Key Elements of Section 232 Applications

There are several critical aspects that need to be considered when applying for relief under Section 232:

  1. Standing: The applicant must have an appropriate standing to bring the application. This generally means that the applicant is a shareholder of the company. In some cases, an interested party may be able to apply.
  2. Oppression or Unfair Prejudice: The applicant must demonstrate that the conduct of the company is oppressive, unfairly prejudicial or discriminatory. The court will assess whether the company’s conduct has harmed the applicant’s interests or treated them unfairly.
  3. Reasonable Expectation: The applicant must show that they had a reasonable expectation of fair treatment or specific conduct by the company or its directors. If these expectations are not met, and the conduct is found to be oppressive or prejudicial, the application may succeed.
  4. Relief: The applicant must seek specific relief, whether it be winding up, share buybacks, or another form of redress.
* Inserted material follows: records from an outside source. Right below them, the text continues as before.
Definition register_listener (l : L * N) cfg : config_manager L :=
  Config (_data cfg) (_defaults cfg) (_listeners cfg ++ [l]) (_save_disabled cfg).

(** [target<void(...)>()] names a function type, which no [std::function]
    stores, so both pointers compared are null. *)
Definition unregister_listener (l : L * N) cfg : config_manager L :=
  Config (_data cfg) (_defaults cfg)
    (List.filter (λ x, negb (bool_decide (x.1 = l.1))) (_listeners cfg)) (_save_disabled cfg).

Definition set_default_config (key : bytes) (value : json) cfg : config_manager L :=
  Config (_data cfg) (obj_insert key value (_defaults cfg)) (_listeners cfg) (_save_disabled cfg).

Definition merge_default_config cfg : outcome (config_manager L * list call) :=
  '(j, notes) ← merge_items [] (_data cfg) (_defaults cfg);
  Ok (with_data cfg j, concat ((λ '(k, v), notify_listeners cfg k JNull v) <$> notes)).

Definition backup_name (t : N) : bytes := _filename ++ #".corrupted." ++ dec t.

(** The part of [load_from_disk] that reads the file: the data, whether
    saving is disabled, and the disk afterwards. *)
Definition read_config (env : load_env) (disabled : bool) (d : disk) : json * bool * disk :=
  let d := delete tempFilename d in
  match d !! _filename with
  | None => (JObj [], disabled, d)
  | Some text =>
      if negb (read_ok env) then (JObj [], true, d)
      else match parse_json text with
           | Some j => (j, disabled, d)
           | None => (JObj [], disabled, if copy_ok env then <[backup_name (unix_time env) := text]> d else d)
           end
  end.

Definition load_from_disk (env : load_env) cfg (d : disk) : outcome (config_manager L * list call * list disk) :=
  let '(j, disabled, d) := read_config env (_save_disabled cfg) d in
  let cfg := Config j (_defaults cfg) (_listeners cfg) disabled in
  '(cfg, calls) ← merge_default_config cfg;
  let '(states, r) := save_to_disk (save_answers env) cfg d in
  _ ← r; Ok (cfg, calls, states).

Definition items (j : json) : list (bytes * json) :=
  match j with
  | JObj o => o
  | JArr l => imap (λ i v, (dec (N.of_nat i), v)) l
  | JNull => []
  | j => [([], j)]
  end.

Fixpoint set_all_calls cfg (old_data : json) (kvs : list (bytes * json)) : outcome (list call) :=
  match kvs with
  | [] => Ok []
  | (k, v) :: kvs =>
      old ← value_json k JNull old_data;
      rest ← set_all_calls cfg old_data kvs;
      Ok (notify_listeners cfg k old v ++ rest)
  end.

(** The store, the value returned, the calls and the disk contents; calls
    made before an exception are not recorded. *)
Definition set_all (env : save_env) (newConfig : json) (skipPropagation : bool) cfg (d : disk) :
    config_manager L * json * list call * list disk :=
  let cfg' := with_data cfg newConfig in
  match (if skipPropagation then Ok [] else set_all_calls cfg' (_data cfg) (items newConfig)) with
  | Ok calls =>
      let '(states, r) := save_to_disk env cfg' d in
      (cfg', match r with Ok _ => newConfig | _ => JObj [] end, calls, states)
  | _ => (cfg', JObj [], [], [d])
  end.

Definition get_all cfg : json :=
  JObj (foldl (λ r kv, obj_insert kv.1 kv.2 r) (_defaults cfg) (items (_data cfg))).
End store.

(** ** Lemmas on paths *)

(** Two paths that part at some segment: neither leads through the other. *)
Fixpoint diverge (p q : list bytes) : Prop :=
  match p, q with
  | a :: p, b :: q => a ≠ b ∨ (a = b ∧ diverge p q)
  | _, _ => False
  end.

Lemma get_path_cons s q j :
  q ≠ [] → get_path j (s :: q) = match jget s j with Some j' => get_path j' q | None => None end.
Proof. by destruct q. Qed.

Lemma get_path_nonobject j q : is_object j = false → get_path j q = None.
Proof. destruct j; try done; intros _; destruct q as [|? [|]]; done. Qed.

Lemma get_path_empty q : get_path (JObj []) q = None.
Proof. destruct q as [|? [|]]; done. Qed.

Lemma jget_as_object k j : jget k (JObj (as_object j)) = jget k j.
Proof. by destruct j. Qed.

Lemma jget_insert s v o k : jget k (JObj (obj_insert s v o)) = if bytes_eqb s k then Some v else jget k (JObj o).
Proof. cbn [jget]. apply obj_get_insert. Qed.

(** The child that [set] and [merge_default_config] descend into. *)
Definition child_of (s : bytes) (j : json) : json :=
  match obj_get s (as_object j) with Some (JObj c) => JObj c | _ => JObj [] end.

Lemma child_of_path s j q :
  q ≠ [] → get_path (child_of s j) q = match jget s j with Some j' => get_path j' q | None => None end.
Proof.
  intros Hq. unfold child_of. rewrite <- (jget_as_object s j). cbn [jget].
  destruct (obj_get s (as_object j)) as [[]|]; try done;
    rewrite get_path_empty; by rewrite ?get_path_nonobject.
Qed.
Case Law and Interpretation

Section 232 has been subject to judicial interpretation over the years. Courts have looked at various cases to clarify the meaning of oppressive conduct and unfair prejudice.

In the landmark case of Gambotto v WCP Ltd (1995), the High Court in a decision seen as a major victory for minority shareholders, ruled that for an amendment to a corporate constitution permitting the expropriation of shares to be valid, it must serve a proper purpose and not be oppressive. The court narrowly defined a “proper purpose” as an amendment being valid only if the expropriation was intended to prevent harm or detriment to the company. It is not enough for the expropriation to benefit the company in other ways, such as providing tax or administrative advantages. This ruling also emphasized that the price paid to those whose shares were expropriated must be fair. The Court also determined that the burden of proof lies with the party seeking to expropriate, requiring them to demonstrate that the power was exercised validly.


Practical Considerations

For company members, understanding the application of Section 232 is important, as it provides a means to challenge unfair conduct. However, it is crucial to approach such applications with caution. Legal proceedings can be lengthy, complex, and expensive. Furthermore, the courts are likely to take a careful view of the facts to ensure that a genuine case of oppression or unfair prejudice exists.
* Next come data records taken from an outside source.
Lemma get_path_snoc p k : ∀ j, p ≠ [] →
  get_path j (p ++ [k]) = match get_path j p with Some j' => jget k j' | None => None end.
Proof.
  induction p as [|a p IH]; intros j Hp; [done|]. destruct p as [|b p].
  - cbn. by destruct (jget a j).
  - change ((a :: b :: p) ++ [k]) with (a :: ((b :: p) ++ [k])). rewrite (get_path_cons a (b :: p)) by done.
    rewrite get_path_cons by (by destruct p). destruct (jget a j); [by apply IH|done].
Qed.

Lemma config_set_inv s segs k v skip s' :
  config_set s segs k v skip = Ok s' →
  ∃ old changed, set_path json_eq segs k v (_data s.1) = Ok (_data s'.1, old, changed).
Proof.
  unfold config_set. intros H. apply bind_Ok in H as ([[cfg cs] st] & Hs & H). apply Ok_inj in H. subst s'.
  unfold Config.set in Hs. apply bind_Ok in Hs as ([[j old] ch] & Hp & Hs). rewrite Hp. exists old, ch. do 3 f_equal.
  destruct (ch && negb skip).
  - destruct (save_to_disk _ _ _ _ _) as [st' r]. apply bind_Ok in Hs as ([] & _ & Hs). apply Ok_inj in Hs. by injection Hs as <- <- <-.
  - apply Ok_inj in Hs. by injection Hs as <- <- <-.
Qed.

Lemma set_path_defined segs k v j : defined (set_path json_eq segs k v j).
Proof. revert j. induction segs as [|x segs IH]; intros j; cbn [set_path]; [apply Ok_defined|]. solve_defined; auto with cxx. Qed.
Lemma save_defined (cfg : config_manager L) d : defined (save_to_disk dump fn env cfg d).2.
Proof.
  unfold save_to_disk. destruct (_save_disabled _); [exact (Ok_defined _)|]. destruct (negb (open_ok env)); [exact (Ok_defined _)|]. pose proof (dump_defined (_data cfg)) as Hd.
  destruct (dump _); [|exact (Throw_defined _)|by destruct Hd..]. destruct (negb (write_ok env)); exact (Ok_defined _).
Qed.
Lemma config_set_defined (s : config_manager L * disk) segs k v skip : defined (config_set s segs k v skip).
Proof.
  unfold config_set, Config.set. apply bind_defined; [|intros [[cfg c] st] _; apply Ok_defined]. apply bind_defined; [apply set_path_defined|]. intros [[j old] ch] _.
  destruct (ch && negb skip); [|apply Ok_defined]. pose proof (save_defined (with_data s.1 j) s.2) as Hd. destruct (save_to_disk _ _ _ _ _) as [st r]. apply bind_defined; [exact Hd|]. intros [] _. apply Ok_defined.
Qed.
Lemma config_save_defined (s : config_manager L * disk) : defined (config_save s).
Proof. unfold config_save. pose proof (save_defined s.1 s.2) as Hd. destruct (save_to_disk _ _ _ _ _) as [st r]. apply bind_defined; [exact Hd|]. intros [] _. apply Ok_defined. Qed.

#[refine] Definition config_store : SettingsStore (config_manager L * disk) := {|
  s_find s q := get_path (_data s.1) q;
  s_set := config_set;
  s_save := config_save;
  s_eq := json_eq;
|}.
Proof.
  - intros s p k Hp. by apply get_path_snoc.
  - intros s segs k v skip s' (old & ch & H)%config_set_inv. apply set_path_spec in H as (Ho & Hc & Hr & _).
    cbv zeta. rewrite Hr, Hc, Ho. by destruct (json_eq (default JNull (get_path (_data s.1) (segs ++ [k]))) v).
  - intros s segs k v skip s' q (old & ch & H)%config_set_inv Hd. apply set_path_spec in H as (_ & _ & _ & H). by apply H.
  - intros s s' q. unfold config_save. destruct (save_to_disk _ _ _ _ _) as [st r]. intros H.
    apply bind_Ok in H as ([] & _ & H). apply Ok_inj in H. by subst.
  - apply config_set_defined.
  - apply config_save_defined.
  - exact json_eq_strings.
Defined.
End config_store.

(** ** Lemmas *)

Section lemmas.
  Context `{SettingsStore Store}.
  Variable dump : json → outcome bytes.
  Implicit Types s : Store.

(** Paths that the settings of a plugin do not reach. *)
Definition foreign (plugin : bytes) (q : list bytes) : Prop :=
  ∃ name rest, q = #"plugins" :: name :: rest ∧ name ≠ plugin.

Lemma foreign_diverge plugin rest q : foreign plugin q → diverge (#"plugins" :: plugin :: rest) q.
Proof. intros (name & r & -> & Hne). right. split; [done|]. left. congruence. Qed.

Lemma enabled_foreign plugin : is_reserved_name plugin = false → foreign plugin enabled_path.
Proof. unfold is_reserved_name. intros Hr%bytes_eqb_false. exists #"enabledPlugins", []. by split; [|congruence]. Qed.

Lemma del_write_foreign s plugin config s' q :
  del_write s plugin config = Ok s' → foreign plugin q → s_find s' q = s_find s q.
Proof.
  intros Hw Hq. unfold del_write in Hw. apply bind_Ok in Hw as (s1 & H1 & H2).
  rewrite (s_save_frame _ _ _ H2). eapply s_set_frame; [exact H1|]. by apply foreign_diverge.
Qed.

Lemma validate_not_reserved s plugin key v : validate_limits dump s plugin key v = Ok [] → is_reserved_name plugin = false.
Proof. unfold validate_limits. by destruct (is_reserved_name plugin). Qed.

(** The branches of [set]. *)
Lemma set_cases s t src plugin key v s' r notes :
  set dump s t src plugin key v = Ok (s', r, notes) →
  (∃ msg, s' = s ∧ r = fail msg ∧ notes = [] ∧
     (key = [] ∧ msg = #"missing key" ∨ key ≠ [] ∧ msg ≠ [] ∧ validate_limits dump s plugin key v = Ok msg)) ∨
  (key ≠ [] ∧ validate_limits dump s plugin key v = Ok [] ∧ r = success ∧
   notify_change dump t src plugin key v = Ok notes ∧
   ∃ s1, s_set s (base_path plugin ++ [ #"config"]) key v true = Ok s1 ∧ s_save s1 = Ok s').
Proof.
  unfold set. intros Hs. destruct (bytes_eqb key []) eqn:Ek.
  { apply bytes_eqb_true in Ek. apply Ok_inj in Hs. injection Hs as <- <- <-. left. eauto 8. }
  apply bytes_eqb_false in Ek. apply bind_Ok in Hs as (err & Hv & Hs). destruct (bytes_eqb err []) eqn:Ee; cbn [negb] in Hs.
  - apply bytes_eqb_true in Ee. subst err. right. apply bind_Ok in Hs as (s1 & H1 & Hs). apply bind_Ok in Hs as (s2 & H2 & Hs).
    apply bind_Ok in Hs as (ns & H3 & Hs). apply Ok_inj in Hs. injection Hs as <- <- <-. eauto 8.
  - apply bytes_eqb_false in Ee. apply Ok_inj in Hs. injection Hs as <- <- <-. left. eauto 9.
Qed.
Definition cdp_proxy_hdlr (params : json) : M () :=
  if negb (contains #"payload" params) || negb (contains #"executionContextId" params) || negb (contains #"sessionId" params) then mret tt else
  match parse_payload params with
  | Ok payload =>
      action ← lift (value_string #"action" [] payload);
      session_id ← lift (j ← idx #"sessionId" params; get_string j);
      ctx_id ← lift (j ← idx #"executionContextId" params; get_int j);
      if bytes_eqb action #"cdp_call" then
        plugin_name ← lift (value_string #"pluginName" [] payload);
        callback_id ← lift (value_int #"callbackId" (-1) payload);
        method ← lift (value_string #"method" [] payload);
        cdp_params ← lift (value_json #"params" (JObj []) payload);
        let target_session := match jget #"sessionId" payload with Some (JStr s) => Some s | _ => None end in
        if bytes_eqb plugin_name [] || (callback_id =? -1) || bytes_eqb method [] then mret tt else
        _ ← modify (set_main plugin_name ctx_id session_id);
        cdp_proxy_call plugin_name callback_id method cdp_params session_id ctx_id target_session
      else if bytes_eqb action #"relay" || bytes_eqb action #"relay_error" then relay (bytes_eqb action #"relay_error") payload ctx_id
      else if bytes_eqb action #"subscribe" || bytes_eqb action #"unsubscribe" then
        plugin_name ← lift (value_string #"pluginName" [] payload);
        event ← lift (value_string #"event" [] payload);
        if bytes_eqb plugin_name [] || bytes_eqb event [] then mret tt else
        modify (if bytes_eqb action #"subscribe" then subscribe shutdown plugin_name event ctx_id session_id else unsubscribe plugin_name event)
      else mret tt
  | Throw _ => mret tt
  | UB => lift UB
  | NoFuel => lift NoFuel
  end.

(** The main worlds that get an event. *)
Definition event_targets (event : bytes) (b : binder W) : list (Z * bytes) :=
  match m_event_subs b !! event with
  | None => []
  | Some subs =>
      omap (λ p, c ← m_plugin_ctxs b !! p; if main_ctx_id c =? -1 then None else Some (main_ctx_id c, main_session_id c)) (stdpp.base.elements subs)
  end.

Definition cdp_event_dispatch (event : bytes) (params : json) : M () :=
  targets ← gets (event_targets event);
  for_each (λ t, text ← lift (dump (jobj [(#"method", JStr event); (#"params", params)]));
                 send_host #"Runtime.evaluate" (evaluate_params (JInt t.1) (#"window.__millennium_cdp_event__(" ++ text ++ #")")) (Some t.2))
           targets.

(** *** Reports *)

(** The fields read before one of them throws are kept. *)
Definition sdk_ready_fields (payload : json) : SM sdk_ready_event () :=
  v ← lift (value_string #"sdk_version" [] payload);
  _ ← modify (λ e, SdkReadyEvent v (millennium_version e) (api_total e) (api_missing e));
  v ← lift (value_string #"millennium_version" [] payload);
  _ ← modify (λ e, SdkReadyEvent (sdk_version e) v (api_total e) (api_missing e));
  n ← lift (value_int #"api_total" 0 payload);
  _ ← modify (λ e, SdkReadyEvent (sdk_version e) (millennium_version e) n (api_missing e));
  match jget #"api_missing" payload with
  | Some (JArr l) =>
      modify (λ e, SdkReadyEvent (sdk_version e) (millennium_version e) (api_total e)
                     (omap (λ k, match k with JStr s => Some s | _ => None end) l))
  | _ => mret tt
  end.

Definition sdk_ready_hdlr (params : json) : M () :=
  let new := SdkReadyEvent [] [] 0 [] in
  match jget #"payload" params with
  | Some (JStr text) =>
      match swallow (payload ← lift (parse text); sdk_ready_fields payload) new with
      | (Ok _, ev) => modify (add_sdk ev)
      | (Throw e, _) => lift (Throw e)
      | (UB, _) => lift UB
      | (NoFuel, _) => lift NoFuel
      end
  | _ => modify (add_sdk new)
  end.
Corporate governance practices, transparency in decision-making, and effective communication among shareholders are essential steps for avoiding disputes under Section 232. Regular reporting, the maintenance of shareholder rights, and ensuring that all members are treated equitably can minimize the risk of legal challenges under this provision.


Conclusion

Section 232 of the Corporations Act is an essential safeguard in Australian corporate law, ensuring that the rights of minority shareholders are protected against oppressive, prejudicial, or discriminatory conduct. It offers remedies that can help resolve disputes within a company, ranging from winding up the company to ordering the purchase of shares. For individuals involved in corporate governance, it is crucial to understand the implications of Section 232 to prevent potential disputes and to ensure fair and just treatment for all parties involved.